Когда холстинный полог приподнялся наконец со штукатурки, взору Туза явилось что-то невразумительное, будто вновь навалилась куриная слепота, сквозь которую еле угадывался бородатый образ в нимбе. Грубо бросалось в глаза лишь слово из шести букв с окончанием «ец», начертанное, конечно, в смутные времена и означавшее крах всему. «Тем не менее это святой Афанасий, – сказал Филлипов, – духовник Ивана Грозного, проживший сто два года начиная с шестнадцатого века».
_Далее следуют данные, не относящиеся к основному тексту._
(** * tools/global_domains.py: the global equivalent domains generator

    A shallow embedding of the script and the verification of its line
    extractors, its merge loop and its command-line behaviour.

    Python strings are sequences of Unicode code points: a character is a
    code point of type [N], a string a [list N].  The two compiled patterns
    are kept as regular expressions and run by a backtracking matcher with
    the greedy semantics of [re.match]; the script itself is a computation
    in a state-and-exception monad over the standard output and the file
    system. *)

From Stdlib Require Import ZArith NArith Ascii String List Lia.
From Stdlib Require Import DecimalString DecimalZ.
From stdpp Require Import base option list gmap.

Local Open Scope N_scope.

(** ** Strings *)

Abbreviation char := N (only parsing).
Abbreviation str := (list N) (only parsing).

(** A Python literal made of ASCII characters. *)
Definition py (s : string) : str :=
  N_of_ascii <$> list_ascii_of_string s.

(** The double-quote character. *)
Definition dq : char := 34.

Definition quoted (s : str) : str := dq :: s ++ [dq].

(** ** Character classes *)

Definition in_range (lo hi c : char) : bool := (lo <=? c) && (c <=? hi).

(** [[0-9]] *)
Definition is_digit (c : char) : bool := in_range 48 57 c.

(** [[_0-9a-zA-Z]] *)
Definition is_word (c : char) : bool :=
  (c =? 95) || in_range 48 57 c || in_range 97 122 c || in_range 65 90 c.

(** [\s] in a [str] pattern: the code points for which [str.isspace] holds. *)
Definition is_space (c : char) : bool :=
  in_range 9 13 c || in_range 28 32 c || (c =? 133) || (c =? 160)
  || (c =? 5760) || in_range 8192 8202 c || (c =? 8232) || (c =? 8233)
  || (c =? 8239) || (c =? 8287) || (c =? 12288).

(** [[^}]] *)
Definition not_rbrace (c : char) : bool := negb (c =? 125).

(** ** String methods *)

Fixpoint take_while (p : char -> bool) (s : str) : str :=
  match s with
  | c :: s' => if p c then c :: take_while p s' else []
  | [] => []
  end.

Fixpoint drop_while (p : char -> bool) (s : str) : str :=
  match s with
  | c :: s' => if p c then drop_while p s' else s
  | [] => []
  end.

(** [s.split(sep)] for a separator of one character: the fragments between
    the separators, empty ones kept, at least one fragment. *)
Fixpoint split (sep : char) (s : str) : list str :=
  match s with
  | [] => [[]]
  | c :: s' =>
      if c =? sep then [] :: split sep s'
      else match split sep s' with
           | w :: ws => (c :: w) :: ws
           | [] => [[c]]
           end
  end.

Definition mem (chars : str) (c : char) : bool :=
  existsb (N.eqb c) chars.

Definition lstrip (chars : str) (s : str) : str := drop_while (mem chars) s.

Definition rstrip (chars : str) (s : str) : str :=
  rev (drop_while (mem chars) (rev s)).

(** [s.strip(chars)] *)
Definition strip (chars : str) (s : str) : str := rstrip chars (lstrip chars s).

(** ** Exceptions *)

Inductive exn : Type :=
  | SystemExit (code : Z)
  | IndexError
  | KeyError (key : str)
  | ValueError
  | URLError (url : str)
  | OSError (path : str).

Inductive result (A : Type) : Type :=
  | Ok (a : A)
  | Raise (e : exn).
Arguments Ok {A} a.
Arguments Raise {A} e.

Definition rbind {A B} (r : result A) (f : A -> result B) : result B :=
  match r with
  | Ok a => f a
  | Raise e => Raise e
  end.

Notation "'let*' x ':=' r 'in' k" := (rbind r (fun x => k))
  (at level 10, x name, r at level 100, k at level 200).

(** A [for] loop whose body may raise. *)
Fixpoint for_each {A S} (body : S -> A -> result S) (xs : list A) (s : S)
  : result S :=
  match xs with
  | [] => Ok s
  | x :: xs' => let* s' := body s x in for_each body xs' s'
  end.

(** [int(s)] on an unsigned ASCII decimal literal, the only form of
    argument the script passes; on anything else this model raises
    [ValueError] (the builtin accepts more: signs, blanks, underscores).
    Integers are unbounded, but the interpreter refuses to convert a
    literal of more than [sys.get_int_max_str_digits()] digits, leading
    zeros counted, unless that limit is 0.  The script does not set the
    limit: it is the interpreter's, 4300 by default, 0 where the
    interpreter has none. *)
Definition digit_value (c : char) : Z := Z.of_N (c - 48).

Definition decimal (s : str) : Z :=
  fold_left (fun acc c => (10 * acc + digit_value c)%Z) s 0%Z.

Definition int (max_str_digits : nat) (s : str) : result Z :=
  match s with
  | [] => Raise ValueError
  | _ :: _ =>
      if forallb is_digit s then
        if ((0 <? max_str_digits) && (max_str_digits <? length s))%nat
        then Raise ValueError
        else Ok (decimal s)
      else Raise ValueError
  end.

(** ** Regular expressions *)

Inductive re : Type :=
  | Str (lit : str)
  | Star (cs : char -> bool)
  | Plus (cs : char -> bool)
  | Seq (a b : re)
  | Group (n : nat) (a : re).

Infix "+++" := Seq (at level 60, right associativity).

(** The input after a literal, when the input starts with it. *)
Fixpoint skip (lit s : str) : option str :=
  match lit, s with
  | [], _ => Some s
  | c :: lit', x :: s' => if x =? c then skip lit' s' else None
  | _ :: _, [] => None
  end.

(** The groups of a match, the last one closed first. *)
Abbreviation groups := (list (nat * str)) (only parsing).

(** A greedy repetition of a character class: the longest run first, then
    shorter ones while the rest of the pattern fails. *)
Fixpoint greedy {A} (cs : char -> bool) (k : str -> option A) (s : str)
  : option A :=
  match s with
  | c :: s' =>
      if cs c then
        match greedy cs k s' with
        | Some r => Some r
        | None => k s
        end
      else k s
  | [] => k []
  end.

(** The backtracking matcher: [run r k s g] matches [r] at the head of [s]
    and hands the rest of the input and the groups to [k]. *)
Fixpoint run (r : re) (k : str -> groups -> option groups) (s : str)
  (g : groups) : option groups :=
  match r with
  | Str lit =>
      match skip lit s with
      | Some s' => k s' g
      | None => None
      end
  | Star cs => greedy cs (fun s' => k s' g) s
  | Plus cs =>
      match s with
      | x :: s' => if cs x then greedy cs (fun s' => k s' g) s' else None
      | [] => None
      end
  | Seq a b => run a (run b k) s g
  | Group n a =>
      run a (fun s' g' => k s' ((n, take (length s - length s') s) :: g')) s g
  end.

(** [pattern.match(s)]: anchored at the start of [s], not at its end. *)
Definition re_match (r : re) (s : str) : option groups :=
  run r (fun _ g => Some g) s [].

(** [m.group(n)] *)
Definition group (m : groups) (n : nat) : result str :=
  match list_find (fun p => fst p = n) m with
  | Some (_, (_, s)) => Ok s
  | None => Raise IndexError
  end.

(** ** The two patterns *)

Definition ENUM_RE : re :=
  Star is_space +++
  Group 1 (Plus is_word) +++
  Star is_space +++ Str (py "=") +++ Star is_space +++
  Group 2 (Plus is_digit).

Definition DOMAIN_LIST_RE : re :=
  Star is_space +++
  Str (py "GlobalDomains.Add(GlobalEquivalentDomainsType.") +++
  Group 1 (Plus is_word) +++
  Star is_space +++ Str (py ",") +++ Star is_space +++
  Str (py "new List<string>") +++ Star is_space +++ Str (py "{") +++
  Group 2 (Plus not_rbrace) +++
  Str (py "});").

(** ** The two mappings *)

(** [enums = dict()]: used for lookup by name only. *)
Definition getitem (d : gmap str Z) (k : str) : result Z :=
  match d !! k with
  | Some v => Ok v
  | None => Raise (KeyError k)
  end.

(** An [OrderedDict]: the items in insertion order, every key once. *)
Abbreviation odict V := (list (str * V)) (only parsing).

(** [od[k] = v]: a new key goes to the end, a known key keeps its place. *)
Fixpoint od_set {V} (k : str) (v : V) (od : odict V) : odict V :=
  match od with
  | [] => [(k, v)]
  | (k', v') :: od' =>
      if decide (k' = k) then (k, v) :: od' else (k', v') :: od_set k v od'
  end.

Fixpoint od_get {V} (k : str) (od : odict V) : option V :=
  match od with
  | [] => None
  | (k', v') :: od' => if decide (k' = k) then Some v' else od_get k od'
  end.

(** ** Reading the enum names and values (lines 57 to 60) *)

Definition enums_body (max_str_digits : nat) (enums : gmap str Z) (ln : str)
  : result (gmap str Z) :=
  match re_match ENUM_RE ln with
  | Some m =>
      let* name := group m 1 in
      let* digits := group m 2 in
      let* value := int max_str_digits digits in
      Ok (<[name := value]> enums)
  | None => Ok enums
  end.

Definition read_enums (max_str_digits : nat) (text : str)
  : result (gmap str Z) :=
  for_each (enums_body max_str_digits) (split 10 text) ∅.

(** ** Reading the domain lists (lines 64 to 68) *)

Definition strip_chars : str := py " " ++ [dq].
Подошла и Липатова, дыша весенними ароматами, будто цветущий абрикос, испуская свежий, клубящийся дух: «Похоже, что Афанасий, да другой, – поглядела в лупу, – Александрийский, живший в четвертом веке, богослов и автор учения о „единосущии“. Ты не слишком скальпелем упирайся, Тузик, – сущность его проявится, когда захочет»… К Великому посту просветлело, и Филлипов с Липатовой увидели старца Мефодия со стилом – брата Кирилла из Салоники, проповедника и создателя славянской азбуки. Образ его, угнетенный надписью, был грустен. Вряд ли предполагал Мефодий, что славяне употребят дарованные им буквы в таких непотребных сочетаниях. Он как бы говорил отсутствующему Кириллу: «Да, брат, опростоволосились мы! Кому, брат, азбуку дали?!»